The Accreditation Council for Graduate Medical Education (ACGME) Board of Directors has approved a set of requirements that are a comprehensive approach to patient care, quality improvement, supervision, professionalism, transitions in care, and resident well-being. Included are graduated standards for duty hours for the nation's 111,000 residents training in ACGME accredited teaching institutions. The new standards will go into effect in July 2011.

The requirements for doctors-in-training are a comprehensive package of interrelated standards designed to better match residents' levels of experience and emerging competencies, advancing both graduate medical education and safe quality patient care in the nation's teaching hospitals.
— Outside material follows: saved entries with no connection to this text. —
Lemma child_target ch e ch' l :
  child_step ch e ch' →
  match ch with Launching _ _ | Orphan _ => True | _ => target_end l end →
  match ch' with Launching _ _ | Orphan _ => True | _ => target_end (l ++ [e]) end.
Proof.
  intros Hstep Hend.
  destruct Hstep as [c k r Hc|top flags args k r Hf Hp|top flags args k r Hp|code k r|c k|t e t' p Ht|t e p Ht|t p|t e t' Ht|t e Ht];
    try done; try (by eapply target_ended_now); apply target_end_add; try done.
  - by destruct c.
  - lia.
Qed.

Lemma child_spawner_end ch e ch' l :
  child_step ch e ch' → (spawner_over ch → spawner_end l) → spawner_over ch' → spawner_end (l ++ [e]).
Proof.
  intros Hstep Hend Hover.
  destruct Hstep as [c k r Hc|top flags args k r Hf Hp|top flags args k r Hp|code k r|c k|t e t' p Ht|t e p Ht|t p|t e t' Ht|t e Ht];
    try done; try (eapply spawner_end_sub; [|by apply Hend]; set_solver).
  - left. exists code. by apply did_last.
  - right. set_solver.
  - right. set_solver.
Qed.

Lemma received_keeps l e :
  match e with
  | Did Supervisor (Recv s as c) r | Did Supervisor (Recvmsg s as c) r =>
      0 < rp_result r → (received Supervisor l < sent Spawner l)%nat
  | _ => True
  end →
  (received Supervisor l <= sent Spawner l)%nat →
  (received Supervisor (l ++ [e]) <= sent Spawner (l ++ [e]))%nat.
Proof.
  intros He Hle. rewrite received_app, sent_app.
  assert (Hone : (received Supervisor [e] = 0 ∨ (received Supervisor [e] = 1 ∧ received Supervisor l < sent Spawner l))%nat).
  { unfold received at 1 2. destruct (decide (is_receipt Supervisor e)) as [Hr|Hr].
    - rewrite !filter_cons_True by done. right. split; [done|].
      destruct e as [[] [] r|]; simpl in *; try done; try (by destruct Hr); by apply He, Hr.
    - left. by rewrite filter_cons_False. }
  lia.
Qed.

Lemma did_new l e c P :
  did (l ++ [e]) Supervisor c P → did l Supervisor c P ∨ ∃ r, e = Did Supervisor c r ∧ P r.
Proof.
  intros (r & [Hr|Hr%list_elem_of_singleton]%elem_of_app & HP); [left|right]; by exists r.
Qed.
A 16-member ACGME task force represented leading specialists in medical education, patient safety and clinical care including 12 physicians with extensive experience in graduate medical education programs, three residents and a public representative with extensive experience in evaluating health care related issues developed proposed standards for the ACGME Board. The group's co-chairs were E. Stephen Amis, MD, chair of the Council of Review Committees, a group made up of the chairs of the Residency Review Committees that review residency programs in the various specialties, and university chair of the Department of Radiology at Albert Einstein College of Medicine and Montefiore Medical Center in New York, and Susan H. Day, MD, outgoing chair of the ACGME Board of Directors and chair of the Department of Ophthalmology at California Pacific Medical Center, San Francisco.

"These new standards are a cohesive whole," noted Thomas Nasca, MD, MACP, chief executive officer of ACGME and vice chair of the ACGME task force that developed the standards. "Implementing them will require small change in some programs and large changes in others, all with the goals of ensuring patient safety, that the next generations of physicians are well-trained to serve the public and that residents receive their training in a humanistic learning environment."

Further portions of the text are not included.